Quirk's later home may reflect some downsizing as his children left for college.  This home is only 2.9 miles from Homestead Ave. 





Quirk Arrives at Lehigh

In searching through the archives of Lehigh University's student newspaper, The Brown and White, we came across this article from Quirk's first year. It provides a brief background and mentions two children. (I had only recently learned of one.)

It mentions an exhibit of his work including pastels, portraits and fishing scenes from Maine.

The house currently listed as 1814 Homestead Ave is pictured below. It was built in 1949-50

Bethlehem Homestead of Francis and Anna Quirk

Thursday, October 26, 2017

Francis Quirk Paints Francis Quirk- The Self Portraits

We have finally set the time aside to put together the self-portraits of Francis Quirk in one spot. It is an interesting mix of different styles and ages. 

We are leaving out one image that is in the collection of the Snape Collection at the University of Notre Dame. They have a particularly restrictive policy on sharing images, which in this humble amateur scholar's opinion runs counter to the purpose of an art museum's mission of fostering art appreciation. However, the Snape team does get partial credit as they did share with us an image of their Quirk painting when we were building a signature library in our early days.

So here they are. 

The first is a pastel drawing that was in his papers at the 2016 Auction in Maine. The young Quirk has piercing eyes, brown hair and a strong chin in an almost cartoonish self depiction.

Self Portrait, Great Maine Artists, Francis J. Quirk
Pastel Self Portrait by Francis J. Quirk
Based on the Materials backing this oil painting, we believe it may have been painted when Quirk was in his late 20's or early 30's. His hair is still brown. 

Self Portrait, Great Maine Artists, Francis J. Quirk
Oil Self Portrait by Francis J. Quirk

Quirk has a more serious tone and a few more wrinkles in this rather serious frontal view.
Self Portrait, Great Maine Artists, Francis J. Quirk
Charcoal Self Portrait by Francis J. Quirk

A more pensive profile has a more mysterious aura.
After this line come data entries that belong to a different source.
Definition direct_NewMRBlockSender (regionConfig : list (Z * list InstanceConfig)) (localRegionId : Z)
    : option (list InstanceConfig) :=
  CHECK bool_decide (localRegionId ∈ regionConfig.*1) ;;
  _receivers ← mapM (λ it, direct_receivers it.2) (filter (λ it, it.1 ≠ localRegionId) regionConfig);
  open_clients (concat _receivers).

(** The node of a group that node [k] sends to, if the group has it. *)
Definition multiway_receiver (k : Z) (nodes : list InstanceConfig) : option (list InstanceConfig) :=
  if Z.of_nat (length nodes) <? k + 1 then Some [] else
  x ← at_ nodes k;
  CHECK (nodeId (nodeConfig x) =? k) ;; Some [x].

Definition multiway_NewMRBlockSender (regionConfig : list (Z * list InstanceConfig)) (group k : Z)
    : option (list InstanceConfig) :=
  _receivers ← mapM (λ it, multiway_receiver k it.2) (filter (λ it, it.1 ≠ group) regionConfig);
  open_clients (concat _receivers).

(** ** Receivers *)
Definition direct_NewBlockReceiver (rfrPort : Z) (lfrConfigList : list InstanceConfig) (frPort : Z)
    : option DirectReceiver :=
  match lfrConfigList with
  | [] => None
  | n0 :: rest =>
      if (Z.min rfrPort frPort <=? 0) || (rfrPort =? frPort) || existsb (same_listener n0) rest then None else
      if forallb (λ it, opens_client (priAddr it) (port it)) lfrConfigList && opens_server rfrPort && opens_server frPort
      then Some (mkDR rfrPort frPort lfrConfigList)
      else None
  end.
Lemma all_sign cs1 : each proposed cs1 → ∃ xs, sign_all (out c_header h) cs1 = Some xs ∧ each fetched xs.
Proof using Hcs.
  intros [L1 H1].
  destruct (mapM_indexed (λ x, answered (signProposal x.2 (mkRequest (Z.of_nat x.1) 0 (out c_header h))))
    (λ i _ y, ∃ c, cs !! i = Some c ∧ fetched i c y) cs1) as (xs & V2 & L2 & H2);
    [|exists xs; split; [done|]; split; [by rewrite L2|by intros i x (_ & _ & ?)%H2]].
  intros i x Hx. destruct (H1 i x Hx) as (ci & Hci & Pi). cbn [fst snd].
  destruct (node_signs i ci x (proj2 Hcs i ci Hci) Pi) as (y & Ey & Fy). eauto.
Qed.

(** What a node is given: some of the signatures. *)
Lemma picked_genuine xs (p : list nat) : each fetched xs → NoDup p → Forall (λ j, (j < length nodes)%nat) p →
  ∃ sigs, mapM (λ j, xs.*2 !! j) p = Some sigs ∧ Forall genuine sigs ∧ length sigs = length p ∧ Z.of_nat (length sigs) < 2 ^ 32.
Proof using group_size.
  intros [L2 H2] Hnd Hp. assert (∃ sigs, mapM (λ j, xs.*2 !! j) p = Some sigs) as [sigs Es].
  { apply mapM_is_Some. eapply Forall_impl; [exact Hp|]. intros j Hj. cbn in Hj. apply lookup_lt_is_Some_2. rewrite length_fmap. lia. }
  exists sigs. split; [done|]. apply mapM_Some in Es. pose proof (Forall2_length _ _ _ Es) as Els. split_and!; [|done|].
  - apply Forall_lookup. intros m s Hs. destruct (Forall2_lookup_r _ _ _ _ _ Es Hs) as (j & _ & Hj).
    rewrite list_lookup_fmap in Hj. destruct (xs !! j) as [xj|] eqn:Exj; [|done]. injection Hj as <-.
    destruct (H2 j xj Exj) as (cj & _ & nj & nn & dj & Hnj & -> & Hdj & _).
    exists nj, dj. split_and!; [by eapply list_elem_of_lookup_2|done|done].
  - rewrite <-Els. assert (p ⊆+ seq 0 (length nodes)) as Hsub%submseteq_length; [|rewrite length_seq in Hsub; lia].
    apply NoDup_submseteq; [done|]. intros j Hj. apply elem_of_seq. rewrite Forall_forall in Hp. specialize (Hp j Hj). lia.
Qed.
(* ===== verification/ConfigInit.v ===== *)
(** * ConfigInit: the configuration a deployment starts from

    The [Initializer] of the certificate authority (ca/config_initializer.cpp):
    it builds the default document for the node counts of the groups, generates
    a key pair per node, and sets the local identity and the addresses of nodes.
    The randomness of key generation is the parameter [seed], one per node. *)

From S2P Require Import Prelude Zpp Decimal RaftFSM ZmqPorts Yaml Property Crypto KeyStore.
From Stdlib Require Import Ascii QArith.

Open Scope Z_scope.

(** The identity and the addresses of node [j] of group [i]. *)
Definition node_ski (i j : Z) : string := to_string i +:+ "_" +:+ to_string j.
Definition default_node (i j : Z) : NodeConfig :=
  mkNode j i (node_ski i j)
    ("127.0." +:+ to_string i +:+ "." +:+ to_string j) ("127.1." +:+ to_string i +:+ "." +:+ to_string j).

Section initializer.
Context {Node Text : Type} {lib : YamlLib Node Text}.
Context {PKEY MdCtx Seed : Type} {evp : EvpLib PKEY MdCtx Seed}.
Context (seed : Z → Z → Seed).

(** The three chaincodes of the default configuration. *)
Definition TPCC_NAME : string := "tpcc".
Definition YCSB_NAME : string := "ycsb".
Definition SMALL_BANK_NAME : string := "small_bank".

Definition install_default (cc : Node) : option Node :=
  cc ← cc_install cc TPCC_NAME;
  cc ← cc_install cc YCSB_NAME;
  cc_install cc SMALL_BANK_NAME.

(** One step of the loops: the node, then its private key.  [false] when no key
    could be generated; a null [signer] or a missing raw key ends the process. *)
Definition init_node (p : Node) (i j : Z) : option (Node * bool) :=
  let cfg := default_node i j in
  p ← through p NODES_PROPERTIES (λ n, setSingleNodeInfo n cfg);
  match generateKeyFiles (seed i j) EmptyString with
  | None => Some (p, false)
  | Some (pub, pri) =>
      signer ← NewFromPemString pri EmptyString;
      rawPriHex ← getHexFromPrivateKey signer;
      node ← newKeyNode rawPriHex true;
      p ← through p "bccsp" (λ b, set b (ski cfg) node);
      Some (p, true)
  end.

Fixpoint init_group (p : Node) (i : Z) (js : list Z) : option (Node * bool) :=
  match js with
  | [] => Some (p, true)
  | j :: js => '(p, ok) ← init_node p i j; if (ok : bool) then init_group p i js else Some (p, false)
  end.

Fixpoint init_groups (p : Node) (i : Z) (_groupNodeCount : list Z) : option (Node * bool) :=
  match _groupNodeCount with
  | [] => Some (p, true)
  | c :: cs => '(p, ok) ← init_group p i (seqZ 0 c); if (ok : bool) then init_groups p (i + 1) cs else Some (p, false)
  end.

Definition SetLocalId (p : Node) (groupId nodeId : Z) : option Node :=
  through p NODES_PROPERTIES (λ n, setLocalNodeInfo n groupId nodeId).

(** The settings in the order they are made: of the document, or of the section
    of a workload ([BaseProperties::SetProperties]). *)
Definition half : Node := of_double (1 # 2).
Definition fifth : Node := of_double (1 # 5).

Definition default_settings : list (option string * string * Node) :=
  [(None, "batch_max_size", of_int 2000); (None, "batch_timeout_ms", of_int 20);
   (None, "distributed", of_bool true); (None, "ssh_username", of_str "root"); (None, "ssh_password", of_str "neu1234.");
   (Some SMALL_BANK_NAME, "target_throughput", of_int 40000); (Some YCSB_NAME, "target_throughput", of_int 40000);
   (Some TPCC_NAME, "target_throughput", of_int 40000); (Some SMALL_BANK_NAME, "thread_count", of_int 4);
   (Some TPCC_NAME, "thread_count", of_int 4); (Some YCSB_NAME, "thread_count", of_int 4);
   (Some TPCC_NAME, "warehouse_count", of_int 128); (Some YCSB_NAME, "record_count", of_int (1000 * 1000));
   (Some YCSB_NAME, "read_proportion", half); (Some YCSB_NAME, "update_proportion", half);
   (Some TPCC_NAME, "new_order_proportion", half); (Some TPCC_NAME, "payment_proportion", half);
   (Some SMALL_BANK_NAME, "bal_proportion", fifth); (Some SMALL_BANK_NAME, "dc_proportion", fifth);
   (Some SMALL_BANK_NAME, "ts_proportion", fifth); (Some SMALL_BANK_NAME, "amg_proportion", fifth);
   (Some SMALL_BANK_NAME, "wc_proportion", fifth)].

Definition apply_setting (p : Node) (s : option string * string * Node) : option Node :=
  match s.1.1 with
  | None => SetProperties p s.1.2 s.2
  | Some name => through p name (λ n, set n s.1.2 s.2)
  end.

Fixpoint apply_settings (p : Node) (l : list (option string * string * Node)) : option Node :=
  match l with
  | [] => Some p
  | s :: l => p ← apply_setting p s; apply_settings p l
  end.

(** [initDefaultConfig]; the document is the process-wide one, also when the
    result is [false]. *)
Definition initDefaultConfig (_groupNodeCount : list Z) : option (Node * bool) :=
  p ← NewProperties ∅ EmptyString;
  p ← through p CHAINCODE_PROPERTIES install_default;
  '(p, ok) ← init_groups p 0 _groupNodeCount;
  if negb ok then Some (p, false)
  else
    p ← SetLocalId p 0 0;
    p ← apply_settings p default_settings;
    Some (p, true).

(** [SetNodeIp]: an address that is empty is taken from the other. *)
Definition new_ips (c : NodeConfig) (pub pri : string) : NodeConfig :=
  mkNode (nodeId c) (groupId c) (ski c)
    (if bool_decide (pri = EmptyString) then pub else pri) (if bool_decide (pub = EmptyString) then pri else pub).

Definition SetNodeIp (p : Node) (groupId nodeId : Z) (pub pri : string) : option (Node * bool) :=
  n ← getNodeProperties p;
  nodePtr ← getSingleNodeInfo n groupId nodeId;
  match nodePtr with
  | None => Some (p, false)
  | Some c => p ← through p NODES_PROPERTIES (λ n, setSingleNodeInfo n (new_ips c pub pri)); Some (p, true)
  end.

End initializer.

(** ** Names of nodes *)
Lemma show_app fuel n s : show_digits fuel n EmptyString +:+ s = show_digits fuel n s.
Proof.
  assert (∀ a, show_digits fuel n a +:+ s = show_digits fuel n (a +:+ s)) as H; [|by rewrite H].
  revert n. induction fuel as [|fuel IH]; intros n a; [done|]. cbn [show_digits]. destruct (n <? 10); [done|]. by rewrite IH.
Qed.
Self Portrait, Great Maine Artists, Francis J. Quirk
Pastel Self Portrait by Francis J. Quirk
While not a focused self-portrait, this painting of Quirk with his wife Anna also includes his profile.  This painting was exhibited at the Pennsylvania Academy. 

Self Portrait, Great Maine Artists, Francis J. Quirk
Portrait of Francis J. Quirk with wife Anna
The Self Portrait below illustrates Quirk's sense of humor and knack for self-promotion. He is perhaps the only artist with a portrait and self-portrait in the National Portrait Gallery.  He cleverly embedded the sefl-portrait in his commissioned portrait of Edgar Lee Masters. 
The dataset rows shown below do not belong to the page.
Lemma come_up q i j ports : peer_doc q i j → node_of counts i j →
  InitPortsConfig offset (iter _ (region_map counts)) true = Some ports →
  ∀ r, start_receivers opens_client opens_server nodes (f i j) ports startAt0 = Some r →
  ∃ fct, getOrInitReplicator (PKEY := PKEY) opens_client opens_server iter hardware (NewModuleFactory q) = Some (Some r, fct) ∧
    _properties fct = q ∧ _replicator fct = Some r.
Proof using laws Hcounts.
  intros Hq Hij Hp r Hr.
  destruct (doc_nodes q i j Hq) as (n & Hn & Hk & R).
  destruct (read_lists i j Hij n Hk R) as (Hc & Hl & Hreg & Hme & _).
  unfold getOrInitReplicator, NewModuleFactory. cbn [_replicator _properties]. rewrite Hn. cbn [mbind option_bind].
  rewrite Hl. cbn [mbind option_bind]. rewrite Hme. unfold getOrInitBCCSPAndThreadPool. cbn [_bccsp _properties].
  destruct (pd_keys _ _ _ Hq) as [b Hb]. rewrite Hb. cbn [mbind option_bind].
  unfold getOrInitContentStorage. cbn [_contentStorage set_bccsp _properties]. rewrite Hn. cbn [mbind option_bind].
  rewrite Hc. cbn [mbind option_bind].
  assert (0 < Z.of_nat (length counts)) as Hpos.
  { destruct Hij as (_ & c & Hic & _). destruct (count_facts i c Hic) as (_ & ? & _). lia. }
  rewrite (proj2 (Z.leb_gt _ _)) by done. cbn [mbind option_bind].
  unfold getOrInitZMQPortUtilMap. cbn [_zmqPortUtilMap set_storage set_bccsp _properties]. unfold InitPortsConfig_properties.
  rewrite Hn. cbn [mbind option_bind]. rewrite Hreg. cbn [mbind option_bind]. rewrite (pd_port _ _ _ Hq), (pd_distributed _ _ _ Hq), Hp.
  cbn [mbind option_bind set_ports set_storage set_bccsp _properties].
  assert (list_to_map (map (λ it : Z * list NodeConfig, (it.1, getStartBlockNumber q it.1)) (iter _ lists)) = startAt0) as ->.
  { unfold startAt0. f_equal. unfold nodes. apply map_ext. intros it. by rewrite (pd_start _ _ _ Hq). }
  fold nodes. rewrite Hr. eexists. split; [done|]. done.
Qed.

(** *** The ordering service *)
Lemma table_facts ports : InitPortsConfig offset (iter _ (region_map counts)) true = Some ports →
  base.size ports = length counts ∧
  ∀ g n c, at_ counts g = Some c → 0 <= n < c → ∃ us u, ports !! g = Some us ∧ Z.of_nat (length us) = c ∧ at_ us n = Some u ∧
    ∀ t k, local_map !! t = Some [k] → 0 <= k < 7 → getLocalServicePorts u t 0 = Some (replicate (Z.to_nat c) (offset + k)).
Proof using Hcounts Hfits iter_perm.
  intros Hp.
  assert (∀ g n cnt, at_ counts g = Some cnt → 0 <= n < cnt → is_Some (NewZMQPortUtil counts g n offset true)) as Hok.
  { intros g n cnt Hg Hn. destruct (distributed_deployment counts offset counts_nonneg ltac:(lia) g n cnt Hg Hn ltac:(lia)) as (u & -> & _).
    by eexists. }
  destruct (config_shape counts _ offset true ports (iter_perm _ _) Hp counts_nonneg Hok) as [Hs Hnone].
  destruct (config_nodes counts _ offset true (iter_perm _ _) counts_nonneg Hok) as (cfg & Hc & Hn).
  assert (cfg = ports) as -> by congruence. split.
  - rewrite <-size_dom. replace (dom ports) with (list_to_set (seqZ 0 (Z.of_nat (length counts))) : gset Z).
    { rewrite size_list_to_set by apply NoDup_seqZ. rewrite length_seqZ. lia. }
    apply set_eq. intros g. rewrite elem_of_list_to_set, elem_of_seqZ, elem_of_dom. split.
    + intros Hg. destruct (at_lt counts g) as [c Hgc]; [lia|]. destruct (Hs g c Hgc) as (us & -> & _). by eexists.
    + intros [us Hus]. destruct (at_ counts g) as [c|] eqn:E; [|by rewrite Hnone in Hus].
      destruct (count_facts g c E) as (_ & ? & _). lia.
  - intros g n c Hg Hnc. destruct (Hs g c Hg) as (us & Hus & Hlen). specialize (Hn g n c Hg Hnc).
    destruct (distributed_deployment counts offset counts_nonneg ltac:(lia) g n c Hg Hnc ltac:(lia)) as (u & Hu & _ & _ & Hserv).
    exists us, u. split_and!; [done|done| |done]. unfold node_util in Hn. rewrite Hus in Hn. cbn [mbind option_bind] in Hn. congruence.
Qed.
Self Portrait, Great Maine Artists, Francis J. Quirk
Self Portrait of Francis J. Quirk embedded in the portrait of Edgar Lee Masters
Portrait of Edgar Lee Masters with embedded Self Portrait of Francis J. Quirk

Quirk exhibited this gray haired self-portrait in his final exhibition at Lehigh University, which also included works from Ossabaw Island.  
Self Portrait, Great Maine Artists, Francis J. Quirk
Self Portrait by Francis J. Quirk
Photo of Francis J. Quirk at the time of his retirement from Lehigh University.

Monday, October 23, 2017

Francis Quirk Designs a Medal

Among the Quirk papers auctioned in 2016 was the design for a medal. The medal has the title of “ART AND PHILOSOPHY” and features a toga clad man seated on a marble bench surrounded with scrolls. He appears to be deep in thought.

Art and Philosophy Medal Design by Francis Quirk

We have no idea if the medal was ever cast and have found no reference to it on the internet. This may have been an academic assignment.
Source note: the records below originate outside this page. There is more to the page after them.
Lemma read_rows_typed (names : list string) (rows : table) (acc es : list expense)
  (err : option exn) :
  forallb typed acc = true ->
  read_rows float_of_string names rows acc = (es, err) ->
  forallb typed es = true.
Proof.
  revert acc. induction rows as [|cells rows IH]; intros acc Hacc; simpl.
  - by intros [= <- _].
  - destruct cells as [|c cells]; [by apply IH|].
    destruct (convert_amount _ _) as [e|x] eqn:Ec.
    + apply IH. rewrite forallb_app, Hacc. simpl.
      by rewrite (convert_amount_typed _ _ _ Ec).
    + by intros [= <- _].
Qed.

Lemma load_expenses_typed (t : tracker) (d : disk) :
  forallb typed (expenses t) = true ->
  forallb typed (expenses (fst (load_expenses float_of_string t d))) = true.
Proof.
  intros Ht. unfold load_expenses.
  destruct (expenses_csv d) as [| |rows]; try exact Ht.
  destruct (match rows with [] => _ | names :: rows' => _ end) as [es err] eqn:E.
  assert (forallb typed es = true) as Hes.
  { destruct rows as [|names rows]; [by injection E as <- _|].
    by eapply (read_rows_typed names rows []). }
  destruct err; [exact Hes|].
  by destruct (budget_txt d).
Qed.

(** The stop at a row that cannot be converted. *)
Lemma read_rows_stops (names cells : list string) (before after : table)
  (es : list expense) (x : exn) :
  read_rows float_of_string names before [] = (es, None) ->
  cells <> [] ->
  convert_amount float_of_string (dict_row names cells) = Raise x ->
  read_rows float_of_string names (before ++ cells :: after) [] = (es, Some x).
Proof.
  intros Hb Hne Hc. rewrite (read_rows_app _ _ _ _ _ _ Hb). simpl.
  destruct cells as [|c cells]; [done|]. by rewrite Hc.
Qed.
We did find it interesting that with the medal design is some background lines that he used as a tool for aligning the elements. One salient feature is that he used the classic triangle to lay out the paintings key elements.


An illustration of the esteem for the triangle being reserved for important subjects is the uproar caused by George Caleb Bingham’s The Jolly Flatboatmen.  The painting is now in the National Gallery of Art in Washington. Bingham was known for his paintings of hunters, trappers and boatman on the Mississippi. But, he also executed some genre scenes around elections that were quite good as well.

The Jolly Flatboatmen by George Caleb Bingham



The triangle composition in the Flatboatmen caused a bit of a stir as some art connoisseurs asked, “How the painter could use this format of common working men?” Looking back, this writer’s view would be “That is exactly the point. These humble men are exulting in life and the arts. Is an honest day’s work not noble? Isn’t the joy of music and dance not noble? This is not the dance of the seven veils here.